In den USA haben viele Bürger geglaubt, sie hätten den Messias gewählt, aber so ganz langsam gehen vielen, die Trump gewählt haben, die Augen auf, weil seine Bocksprünge auch sie treffen, z.B. die Farmer. Daran sollten Sie denken, wenn Sie von einer absoluten Mehrheit der AfD träumen. Das könnte in eine ganz ähnliche Richtung gehen. Auch Frau Weidel hat vor allem durch Pampigkeit geglänzt, wenn man ihr kritische Fragen gestellt hat. Damit kann man vielleicht bei Wahlen dazugewinnen, weil man es denen da oben mal zeigen will. Lösungen erwachsen daraus keine.
Bei jährlichen Steuereinnahmen von 1000 Milliarden Euro hatte die Regierung in den letzten Jahren genug Zeit und Geld, sich um diese Sachen zu kümmern. Hatten wohl keine Zeit dafür....?
Vor allem die 16 Jahre schwarz-geführter Regierung mit ihrem goldenen Kalb "der schwarzen Null" und dafür die Schulden einer maroden Infrastruktur und Verteidigung hinterlassen.
Ja das wäre schön, wenn das Aushandeln von Kompromissen an vorderster Stelle von demokratischen Parteien stehen würde. Leider war das in der vergangen (verkürzten) Wahlperiode mit der Opposition nicht möglich. Bezüglich der Käuflichkeit - es muss ja nicht immer monitär sein - verweise ich aber gern auf Mario Adorf in Kir Royal.
Die Grünen umd die SPD sind die Loser-Parteien der letzten BTW. Und wie Merz und Söder jetzt schnell noch tricksen, ist sicher nicht das, was der Großteil der Wähler gewollt hat. Ich befürchte, dass es am rechten Rand der Union noch Potenzial für die Alternative gibt. Vor allem auch, weil das jetzige Vorgehen total im Gegensatz zu den Aussagen vor der Wahl steht.
Falsch, die Grünen haben kaum verloren, die SPD und FDP gewaltig und die CDU ihr zweitschlechtestes Ergebnis eingefahren - hinzugewonnen haben BSW, AfD und Linke.
Nicht falsch, -3,1 %-Punkte und Minus 33 Sitze ist doch wohl eindeutig verloren. Die FDP ist in diesem Zusammenhang überhaupt nicht mehr interessant.

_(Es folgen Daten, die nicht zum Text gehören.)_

(* ===== verification/TaskHandler.v ===== *)
(** * The workflow task handler

    internal/internal_task_handlers.go: [workflowTaskHandlerImpl] finds or creates
    the context of a task ([getOrCreateWorkflowContext]), runs the task in it
    while it holds the lock of the context ([ProcessWorkflowTask]), and gives the
    context back ([Unlock]).  Contexts are shared over the cache of
    ContextCache.v, so several tasks may be under way at once: a task is a thread
    that goes through phases, and the definitions below are its atomic steps,
    between which other threads and the evictions of the cache run. *)

From Stdlib Require Import ZArith.
From stdpp Require Import base list gmap strings option.
From S2P Require Import Prelude.
From S2P Require Import Shared.
From S2P Require Import DecisionStateMachine.
From S2P Require Import History.
From S2P Require Import Errors.
From S2P Require Import Environment.
From S2P Require Import EventHandlers.
From S2P Require Import WorkflowTask.
From S2P Require Import ContextCache.

(** ** State *)

(** A context, and the run id in its [workflowInfo], which is assigned when the
    context is created and never again. *)
Record slot := Slot { slot_run : string; slot_ctx : wctx }.

(** The contexts by pointer; the cache; the contexts whose mutex is locked; the
    removed entries of the cache whose [onEviction] has run. *)
Record worker (C : Type) := Worker {
  slots : list slot;
  wcache : C;
  locked : gset nat;
  evicted : gset nat }.
Arguments Worker {C} _ _ _ _.
Arguments slots {C} _.
Arguments wcache {C} _.
Arguments locked {C} _.
Arguments evicted {C} _.

(** Where a task is in [getOrCreateWorkflowContext] and after it. *)
Inductive phase :=
| Looking                       (** before the lookup in the cache *)
| Created (p : nat)             (** with a new context, before [putWorkflowContext] *)
| Waiting (p : nat) (hit : bool) (** before [Lock]; whether the cache had it *)
| Holding (p : nat).            (** with the lock *)

Record thread := Thread {
  th_task : PollForDecisionTaskResponse;
  th_token : bytes;             (** of its history iterator *)
  th_phase : phase }.

Definition runID (t : PollForDecisionTaskResponse) : string :=
  get_string WorkflowExecution_RunId (PollForDecisionTaskResponse_WorkflowExecution t).
Definition th_run (th : thread) : string := runID (th_task th).

(** The checks on arrival: the error, if any. *)
Definition checkTask (task : PollForDecisionTaskResponse) : option string :=
  if negb (is_query task) && bool_decide (taskEvents task = []) then Some "nil or empty history"
  else if is_query task
          && bool_decide (default ∅ (PollForDecisionTaskResponse_Queries task) ≠ ∅)
  then Some "invalid query decision task"
  else None.

Section handler.
Context {C : Type} `{!Cache C} (defaultConverter : DataConverter) {dc : DataConverter}.
Context (workflow : call → M env unit) (getWorkflowDefinition : string → option string).
Context (page : pageFunc) (clock : env → Z) (config : workerConfig) (queries : introspection).
Context (HistoryEventToString : HistoryEvent → string) (DecisionToString : Decision → string).
Context (Quote : string → string) (scaled : LocalRetryPolicy → Z → Z).
Context (disableStickyExecution : bool).

Abbreviation state := (worker C).

Definition on_cache {A} (m : M C A) : M state A := λ s,
  let '(o, c) := m (wcache s) in (o, Worker (slots s) c (locked s) (evicted s)).
Definition on_ctx {A} (p : nat) (m : M wctx A) : M state A := λ s,
  match slots s !! p with
  | None => (Panic NilDereference, s)
  | Some sl =>
      let '(o, w) := m (slot_ctx sl) in
      (o, Worker (<[p := Slot (slot_run sl) w]> (slots s)) (wcache s) (locked s) (evicted s))
  end.
Definition set_locked (x : gset nat) (s : state) : state :=
  Worker (slots s) (wcache s) x (evicted s).

(** ** The cache *)

Definition getWorkflowContext (now : Z) (run : string) : M state (option nat) :=
  on_cache (cache_Get now run).
Definition putWorkflowContext (now : Z) (run : string) (p : nat)
    : M state (option nat * option string) := on_cache (cache_PutIfNotExist now run p).
Definition removeWorkflowContext (run : string) : M state unit := on_cache (cache_Delete run).

(** ** Giving a context back *)

Definition mustClear (err : bool) (w : wctx) : bool :=
  err || negb (bool_decide (ctxErr w = None :> option goError)) || isWorkflowCompleted w
  || (disableStickyExecution && negb (hasPendingLocalActivityWork w)).

Definition Unlock (p : nat) (err : bool) : M state unit :=
  s ← get;
  match slots s !! p with
  | None => throw NilDereference
  | Some sl =>
      let cached := cache_Exist (slot_run sl) (wcache s) in
      (if mustClear err (slot_ctx sl) then
         if cached then removeWorkflowContext (slot_run sl) else on_ctx p clearState
       else if negb cached then on_ctx p clearState
       else mret tt);;
      modify (λ s, set_locked (locked s ∖ {[p]}) s)
  end.

(** [onEviction] of the [j]-th removed entry, in its own goroutine, which takes
    the lock of the context. *)
Definition runEviction (j p : nat) : M state unit :=
  on_ctx p (onEviction config);;
  modify (λ s, Worker (slots s) (wcache s) (locked s) ({[j]} ∪ evicted s)).

(** ** Finding or creating a context *)

(** Up to the new context, or the one that the cache has. *)
Definition look (now : Z) (th : thread) : M state (string + thread) :=
  let task := th_task th in
  let full := isFullHistory (taskEvents task) in
  found ← (if negb (is_query task) || negb full then getWorkflowContext now (runID task)
           else mret None);
  match (found : option nat) with
  | Some p => mret (inr (Thread task (th_token th) (Waiting p true)))
  | None =>
      match (if full then inr (task, th_token th) else
             match page None with
             | inl err => inl err
             | inr (events, token) => inr (set_taskEvents events task, token)
             end) with
      | inl err => mret (inl err)
      | inr (task, token) =>
          match createWorkflowContext config task with
          | Panic p => throw p
          | Ret (inl err) => mret (inl err)
          | Ret (inr w) =>
              s ← get;
              let p := length (slots s) in
              modify (λ s, Worker (slots s ++ [Slot (runID task) (set_wtask task token w)])
                             (wcache s) (locked s) (evicted s));;
              mret (inr (Thread task token
                (if negb disableStickyExecution && negb (is_query task) then Created p
                 else Waiting p false)))
          end
      end
  end.

(** [putWorkflowContext]; its error is ignored, and the nil context that comes
    with it is then locked. *)
Definition insertNew (now : Z) (th : thread) (p : nat) : M state thread :=
  r ← putWorkflowContext now (th_run th) p;
  match fst (r : option nat * option string) with
  | Some q => mret (Thread (th_task th) (th_token th) (Waiting q false))
  | None => throw NilDereference
  end.

(** A context from the cache is reset when the task does not continue it; the
    error of the reset is ignored here. *)
Definition refresh : M wctx unit :=
  w ← get;
  if is_query (wtask w) && negb (isFullHistory (taskEvents (wtask w))) then mret tt else
  match taskEvents (wtask w) with
  | [] => throw IndexOutOfRange
  | e :: _ =>
      if decide (GetEventId e = int64 (previousStartedEventID w + 1)) then mret tt
      else ResetIfStale page;; mret tt
  end.

(** From [Lock] to the end, by a thread that gets the lock. *)
Definition acquire (th : thread) (p : nat) (hit : bool) : M state (string + thread) :=
  modify (λ s, set_locked ({[p]} ∪ locked s) s);;
  on_ctx p (modify (set_wtask (th_task th) (th_token th)));;
  (if hit then on_ctx p refresh else mret tt);;
  err ← on_ctx p (resetStateIfDestroyed page);
  match (err : option string) with
  | Some err => Unlock p true;; mret (inl err)
  | None =>
      w ← on_ctx p get;
      mret (inr (Thread (wtask w) (iteratorToken w) (Holding p)))
  end.

(** The steps in a row, as the function has them. *)
Definition getOrCreateWorkflowContext (now : Z) (th : thread) : M state (string + thread) :=
  r ← look now th;
  match (r : string + thread) with
  | inl err => mret (inl err)
  | inr th =>
      th ← match th_phase th with Created p => insertNew now th p | _ => mret th end;
      match th_phase (th : thread) with
      | Waiting p hit => acquire th p hit
      | _ => mret (inr th)
      end
  end.

(** ** Running a task *)

Definition process (steps fuel : nat) : M wctx taskResult :=
  ProcessWorkflowTask workflow getWorkflowDefinition page clock config queries
    HistoryEventToString DecisionToString Quote steps fuel.

(** What ends a wait of [wait_LocalActivity_Loop]: the worker stops; the deadline
    of the decision task comes near, with the answer of the heartbeat function (an
    error, nothing, or the next task); or the result of a local activity. *)
Inductive wakeup :=
| StopSignal
| HeartbeatDue (answer : string + option (PollForDecisionTaskResponse * bytes))
| ResultReady (lar : localActivityResult) (deadline : bool) (now : Z).

Definition abandoned :=
  "worker is shutting down with a pending local activity; abandoning decision task for reschedule".

(** The two loops: [inputs] are the wakeups, in order; [None] when the task still
    waits after the last of them. *)
Fixpoint waitLoop (steps fuel : nat) (p : nat) (inputs : list wakeup)
    : M state (option taskResult) :=
  match inputs with
  | [] => mret None
  | StopSignal :: _ => mret (Some (TaskError abandoned))
  | HeartbeatDue answer :: inputs =>
      on_ctx p (CompleteDecisionTask config queries false);;
      match answer with
      | inl err => mret (Some (TaskError ("error sending decision heartbeat " +:+ err)))
      | inr None => mret (Some (TaskResponse None))
      | inr (Some (task, token)) =>
          r ← on_ctx p (modify (set_wtask task token);; process steps fuel);
          match (r : taskResult) with
          | TaskResponse None => waitLoop steps fuel p inputs
          | r => mret (Some r)
          end
      end
  | ResultReady lar deadline now :: inputs =>
      r ← on_ctx p (ctxProcessLocalActivityResult workflow getWorkflowDefinition config queries
                      scaled defaultConverter lar deadline now);
      match (r : taskResult) with
      | TaskResponse None => waitLoop steps fuel p inputs
      | r => mret (Some r)
      end
  end.

Definition processLoop (steps fuel : nat) (p : nat) (inputs : list wakeup)
    : M state (option taskResult) :=
  r ← on_ctx p (process steps fuel);
  match (r : taskResult) with
  | TaskResponse None => waitLoop steps fuel p inputs
  | r => mret (Some r)
  end.

Definition is_error (r : taskResult) : bool :=
  match r with TaskResponse _ => false | _ => true end.

(** The whole handler; the deferred [Unlock] also runs when a panic passes, with
    no error. *)
Definition handleTask (now : Z) (steps fuel : nat) (task : PollForDecisionTaskResponse)
    (token : bytes) (inputs : list wakeup) : M state (option taskResult) :=
  let task := set_taskEvents (taskEvents task) task in
  match checkTask task with
  | Some err => mret (Some (TaskError err))
  | None =>
      r ← getOrCreateWorkflowContext now (Thread task token Looking);
      match (r : string + thread) with
      | inl err => mret (Some (TaskError err))
      | inr th =>
          match th_phase th with
          | Holding p => λ s,
              match processLoop steps fuel p inputs s with
              | (Ret (Some r), s) => (Unlock p (is_error r);; mret (Some r)) s
              | (Ret None, s) => (Ret None, s)
              | (Panic e, s) => (Unlock p false;; throw e) s
              end
          | _ => throw NilDereference
          end
      end
  end.

End handler.
Arguments Worker {C} _ _ _ _.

Die absoluten Loser sind die Wähler der CDU, denn die bekommen nun alles andere als das was gesagt wurde.
Es wird sehr darauf ankommen, wie das Geld eingesetzt wird und ob es der Wirtschaft hilft, neue Impulse zu bekommen. Besonders freut mich, dass noc Geld in den Klimafond fließt, denn das ist extrem wichtig, um begonnene, vielversprechende Entwicklungen weiterzuführen. Das wird der AfD-Block anders sehen, aber künftige Generationen werden die Investitionen in die Zukunft zu schätzen wissen. Ich finde das jetzt praktizierte Verfahren auch nicht ganz glücklich, man hätte dafür längst Mehrheiten parteiübergreifend finden können. Die FDP hat viel ausgebremst, was bereits in den letzten drei Jahren der Wirtschaft geholfen hätte – hoffen wir, dass die Handbremse nun gelockert wird.
Karl Brenner Genauso sehe ich das auch, Frau Reichenauer.
@Heiß: Die "OBer-Loser" sind ganz klar FDP, SPD und Union (auch wenns sie gegenüber ihrem historisch schlechtesten Wahlergebnis leicht hinzugewonnen haben), Grüne mit moderaten Verlusten und die weiteren im Bt vertretenen mit Gewinnen.